I then modified the code to make density plots instead of histograms:

p1 <- ggplot(df.m) + geom_density(aes(x = value), fill = "grey", color = "black") + 
    facet_wrap(~variable, scales="free", ncol = 2)+ theme_bw()

I seem to be having a problem over here:

p1+geom_density(data=summ,label =split(summ,summ$variable),
npcx = 0.00, npcy = 1, hjust = 0, vjust = 1,size=2)

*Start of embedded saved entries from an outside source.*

(** A text and its compact form: a value without spaces around it; the rest of
    an array from its first element on; the rest of an object. *)
Definition literal (s : string) : text := String.list_ascii_of_string s.
Inductive value : text → text → Prop :=
  | v_literal s : s ∈ ["true"; "false"; "null"] → value (literal s) (literal s)
  | v_string l : chars l → value (quote :: l) (quote :: l)
  | v_number l : number l → value l l
  | v_empty_array ws : spaces ws → value ("["%char :: ws ++ ["]"%char]) ["["; "]"]%char
  | v_array ws t c : spaces ws → elements t c → value ("["%char :: ws ++ t) ("["%char :: c)
  | v_empty_object ws : spaces ws → value ("{"%char :: ws ++ ["}"%char]) ["{"; "}"]%char
  | v_object ws t c : spaces ws → members t c → value ("{"%char :: ws ++ t) ("{"%char :: c)
with elements : text → text → Prop :=
  | e_last t c ws : value t c → spaces ws → elements (t ++ ws ++ ["]"%char]) (c ++ ["]"%char])
  | e_more t c ws ws' t' c' : value t c → spaces ws → spaces ws' → elements t' c' →
      elements (t ++ ws ++ ","%char :: ws' ++ t') (c ++ ","%char :: c')
with members : text → text → Prop :=
  | m_last k ws1 ws2 t c ws : chars k → spaces ws1 → spaces ws2 → value t c → spaces ws →
      members (quote :: k ++ ws1 ++ ":"%char :: ws2 ++ t ++ ws ++ ["}"%char])
              ((quote :: k ++ ":"%char :: c) ++ ["}"%char])
  | m_more k ws1 ws2 t c ws ws' t' c' : chars k → spaces ws1 → spaces ws2 → value t c → spaces ws → spaces ws' →
      members t' c' →
      members (quote :: k ++ ws1 ++ ":"%char :: ws2 ++ t ++ ws ++ ","%char :: ws' ++ t')
              ((quote :: k ++ ":"%char :: c) ++ ","%char :: c').

Scheme value_ind' := Induction for value Sort Prop
  with elements_ind' := Induction for elements Sort Prop
  with members_ind' := Induction for members Sort Prop.
Combined Scheme json_ind from value_ind', elements_ind', members_ind'.

(** ** White space *)

(** The first character, if there is one, satisfies [p]. *)
Definition starts (p : ascii → bool) (l : text) : bool := match l with c :: _ => p c | [] => false end.

Lemma SkipWhitespace_split l : ∃ ws, spaces ws ∧ l = ws ++ SkipWhitespace l ∧ starts isspace (SkipWhitespace l) = false.
Proof.
  exists (takeWhile isspace l). unfold SkipWhitespace. split_and!; [apply takeWhile_Forall|by rewrite takeWhile_dropWhile|].
  destruct (dropWhile isspace l) as [|c k] eqn:E; [done|]. by apply dropWhile_head in E.
Qed.
Lemma SkipWhitespace_app ws l : spaces ws → starts isspace l = false → SkipWhitespace (ws ++ l) = l.
Proof.
  intros Hws Hl. unfold SkipWhitespace. induction Hws as [|c ws Hc _ IH]; cbn; [|by rewrite Hc].
  destruct l as [|c l]; [done|]. cbn in *. by rewrite Hl.
Qed.
Lemma SkipWhitespace_id l : starts isspace l = false → SkipWhitespace l = l.
Proof. intros H. by apply (SkipWhitespace_app [] l (Forall_nil_2 _)) in H. Qed.
Lemma Consume_Some c l rest : Consume c l = Some rest → l = c :: rest.
Proof. destruct l as [|d l]; cbn; [done|]. case_decide; [|done]. intros [= <-]. by subst. Qed.
Lemma Consume_cons c l : Consume c (c :: l) = Some l.
Proof. cbn. by rewrite decide_True. Qed.
Lemma Consume_other c l : starts (λ d, bool_decide (d = c)) l = false → Consume c l = None.
Proof. destruct l as [|d l]; cbn; [done|]. rewrite bool_decide_eq_false. intros H. by rewrite decide_False. Qed.

(** ** Strings *)

Lemma string_token_sound l t rest : string_token l = Some (t, rest) → chars t ∧ l = t ++ rest.
Proof.
  revert l t rest. fix IH 1. intros [|ch l] t rest H; [discriminate H|]. cbn [string_token] in H.
  destruct (decide (ch = quote)) as [Hq|Hq]; [injection H as <- <-; rewrite Hq; split; [apply chars_end|reflexivity]|].
  destruct (decide (ch = backslash)) as [Hb|Hb].
  - destruct l as [|e l]; [discriminate H|]. destruct (decide (e ∈ escapes)) as [He|He].
    + destruct (string_token l) as [[t' r']|] eqn:E; [|discriminate H]. injection H as <- <-.
      destruct (IH _ _ _ E) as [Hc ->]. rewrite Hb. split; [by apply chars_escape|reflexivity].
    + destruct (decide (e = "u"%char)) as [Hu|Hu]; [|discriminate H].
      destruct l as [|a [|b [|c [|d l]]]]; try discriminate H.
      destruct (isxdigit a && _ && _ && _) eqn:Hx; [|discriminate H].
      destruct (string_token l) as [[t' r']|] eqn:E; [|discriminate H]. injection H as <- <-.
      destruct (IH _ _ _ E) as [Hc ->]. rewrite Hb Hu. split; [by apply chars_unicode|reflexivity].
  - destruct (iscontrol ch) eqn:Hc; [discriminate H|].
    destruct (string_token l) as [[t' r']|] eqn:E; [|discriminate H]. injection H as <- <-.
    destruct (IH _ _ _ E) as [Ht ->]. split; [by apply chars_plain|reflexivity].
Qed.

Lemma string_token_u l : string_token (backslash :: "u"%char :: l) =
  match l with
  | a :: b :: c :: d :: l =>
      if isxdigit a && isxdigit b && isxdigit c && isxdigit d
      then '(token, rest) ← string_token l; Some (backslash :: "u"%char :: a :: b :: c :: d :: token, rest)
      else None
  | _ => None
  end.
Proof. reflexivity. Qed.
Lemma string_token_complete t rest : chars t → string_token (t ++ rest) = Some (t, rest).
Proof.
  induction 1 as [|c l Hq Hb Hc _ IH|e l He _ IH|a b c d l Hx _ IH].
  - done.
  - cbn [app string_token]. by rewrite (decide_False (P := c = quote)) // (decide_False (P := c = backslash)) // Hc IH.
  - cbn [app string_token]. by rewrite (decide_True (P := e ∈ escapes)) // IH.
  - change ((backslash :: "u"%char :: a :: b :: c :: d :: l) ++ rest)
      with (backslash :: "u"%char :: a :: b :: c :: d :: l ++ rest).
    by rewrite string_token_u Hx IH.
Qed.

(** ** Numbers *)

(** What stops a number. *)
Definition number_char (c : ascii) : bool := isdigit c || bool_decide (c ∈ ["."; "e"; "E"]%char).
Definition ends (l : text) : Prop := starts number_char l = false.

Lemma digits_sound l d rest : digits l = Some (d, rest) → all_digits d ∧ l = d ++ rest.
Proof.
  destruct l as [|c l]; cbn; [done|]. destruct (isdigit c) eqn:Hc; [|done]. intros [= <- <-].
  split; [|by rewrite /= takeWhile_dropWhile]. split; [done|]. constructor; [done|]. apply takeWhile_Forall.
Qed.
Lemma digits_complete d rest : all_digits d → starts isdigit rest = false → digits (d ++ rest) = Some (d, rest).
Proof.
  intros [Hne Hd] Hr.
  assert (takeWhile isdigit (d ++ rest) = d ∧ dropWhile isdigit (d ++ rest) = rest) as [Ht Hdr].
  { clear Hne. induction Hd as [|c d Hc _ [IH1 IH2]]; cbn.
    - destruct rest as [|c rest]; [done|]. cbn in *. by rewrite Hr.
    - by rewrite Hc IH1 IH2. }
  destruct d as [|c d]; [done|]. apply Forall_cons in Hd as [Hc _]. unfold digits. cbn [app] in *. by rewrite Hc Ht Hdr.
Qed.
Lemma all_digits_starts d l : all_digits d → ∃ c k, d ++ l = c :: k ∧ isdigit c = true.
Proof. intros [Hne Hd]. destruct d as [|c d]; [done|]. apply Forall_cons in Hd as [Hc _]. by exists c, (d ++ l). Qed.

Lemma number_sign_sound l s rest : number_sign l = Some (s, rest) → is_sign s ∧ l = s ++ rest.
Proof.
  unfold number_sign. destruct (Consume "-" l) as [k|] eqn:E; [|intros [= <- <-]; by split; [left|]].
  apply Consume_Some in E as ->. destruct k; [done|]. intros [= <- <-]. by split; [right|].
Qed.
Lemma number_integer_sound l i rest : number_integer l = Some (i, rest) → is_integer i ∧ l = i ++ rest.
Proof.
  unfold number_integer. destruct (Consume "0" l) as [k|] eqn:E.
  - apply Consume_Some in E as ->. destruct (isdigit (Peek k)); [done|]. intros [= <- <-]. by split; [left|].
  - intros [Hd ->]%digits_sound. split; [|done]. right. split; [done|].
    destruct Hd as [Hne _]. destruct i as [|c i]; [done|]. intros [= ->]. by rewrite Consume_cons in E.
Qed.
Lemma number_fraction_sound l f rest : number_fraction l = Some (f, rest) → is_fraction f ∧ l = f ++ rest.
Proof.
  unfold number_fraction. destruct (Consume "." l) as [k|] eqn:E; [|intros [= <- <-]; by split; [left|]].
  apply Consume_Some in E as ->. destruct (digits k) as [[d k']|] eqn:Ed; [|done]. intros [= <- <-].
  apply digits_sound in Ed as [Hd ->]. split; [right; by exists d|done].
Qed.
Lemma exponent_sign_sound l s rest :
  exponent_sign l = (s, rest) → (s = [] ∨ s = ["+"%char] ∨ s = ["-"%char]) ∧ l = s ++ rest.
Proof.
  destruct l as [|c l]; cbn; [intros [= <- <-]; auto|]. case_decide as Hc; intros [= <- <-]; naive_solver.
Qed.
Lemma exponent_sign_complete s l :
  s = [] ∧ starts isdigit l = true ∨ s = ["+"%char] ∨ s = ["-"%char] → exponent_sign (s ++ l) = (s, l).
Proof.
  intros [[-> Hl]|[->| ->]]; [|done..]. destruct l as [|c l]; [done|]. cbn in *.
  rewrite decide_False //. intros [->| ->]; by vm_compute in Hl.
Qed.
Lemma number_exponent_sound l e rest : number_exponent l = Some (e, rest) → is_exponent e ∧ l = e ++ rest.
Proof.
  unfold number_exponent. destruct l as [|c l]; [intros [= <- <-]; by split; [left|]|].
  destruct (decide (c = "e"%char ∨ c = "E"%char)) as [Hc|_]; [|intros [= <- <-]; by split; [left|]].
  destruct (exponent_sign l) as [s k] eqn:Es. apply exponent_sign_sound in Es as [Hs ->].
  destruct (digits k) as [[d k']|] eqn:Ed; [|done]. intros [= <- <-]. apply digits_sound in Ed as [Hd ->].
  split; [right; by exists c, s, d|]. by rewrite /= -assoc.
Qed.
Lemma ParseNumber_sound l t rest : ParseNumber l = Some (t, rest) → number t ∧ l = t ++ rest.
Proof.
  unfold ParseNumber.
  destruct (number_sign l) as [[s l1]|] eqn:E1; [|done]. apply number_sign_sound in E1 as [Hs ->]. cbn.
  destruct (number_integer l1) as [[i l2]|] eqn:E2; [|done]. apply number_integer_sound in E2 as [Hi ->]. cbn.
  destruct (number_fraction l2) as [[f l3]|] eqn:E3; [|done]. apply number_fraction_sound in E3 as [Hf ->]. cbn.
  destruct (number_exponent l3) as [[e l4]|] eqn:E4; [|done]. apply number_exponent_sound in E4 as [He ->]. cbn.
  intros [= <- <-]. split; [by exists s, i, f, e|]. by rewrite -!assoc.
Qed.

Does anyone know what the problem is? Also, is it possible to accomplish this with only ggplot2? I am working with a computer where I do not have the admin privileges to download many libraries (I have reshape2, dplyr, ggplot2). Should this be done using the annotate() function in ggplot2? And is there a way to change the x-axis for each graph to "log"?


Solution

  • I would suggest next approach as you have only few packages. You can add summary as a text annotation but you should play around the position of the text for each groups. Also log() transformation is possible if you apply in the aes() for ggplot(). I will show you two ways to do the annotations.

    library(ggplot2)
    library(dplyr)
    
    #Data
    df <- iris
    df.m <- melt(df, id="Species")
    

    Here, we create the annotations:

    #Calculating the summary statistics and create the label
    summ <- df.m %>% 
      group_by(variable) %>% 
      summarize(min = min(value), max = max(value), 
                mean = mean(value), q1= quantile(value, probs = 0.25), 
                median = median(value), q3= quantile(value, probs = 0.75),
                sd = sd(value)) %>%
      mutate_if(is.numeric, round, digits=2) %>%
      mutate(lab = paste("min = ", min, "\nmax = ", max, "\nmean = ", mean, 
                        "\nq1 = ", q1, "\nmedian = ", median, "\nq3 = ", q3, "\nsd = ", sd),
             position=c(1.5, 0.8, 0.25, -2)) %>% select(variable, lab, position)
    

    If you want to define the position of the labels you have to modify position variable from previous section which determines x position. Using that the code for the plot is next:

    #Plot
    p1 <- ggplot(df.m) + geom_density(aes(x = log(value)), fill = "grey", color = "black") + 
      facet_wrap(~variable, scales="free", ncol = 2)+ theme_bw()
    p1 <- p1 + geom_text(data = summ, aes(x=position, label = lab), y=Inf, hjust=1, vjust=1.2, size=3)
    p1
    

    The output:

    enter image description here

    Annotations have the x position defined in summ. If you want to avoid it you simply use next code:

    p1 <- ggplot(df.m) + geom_density(aes(x = log(value)), fill = "grey", color = "black") + 
      facet_wrap(~variable, scales="free", ncol = 2) + theme_bw()
    p1 <- p1 + geom_text(data = summ, aes(label = lab), x = Inf, y = Inf, hjust = 1, vjust = 1.2, size = 3)
    p1
    

    The output:

    enter image description here

    You can choose any of these options. The reason why the function you applied did not work is maybe due to grid and gridExtra packages.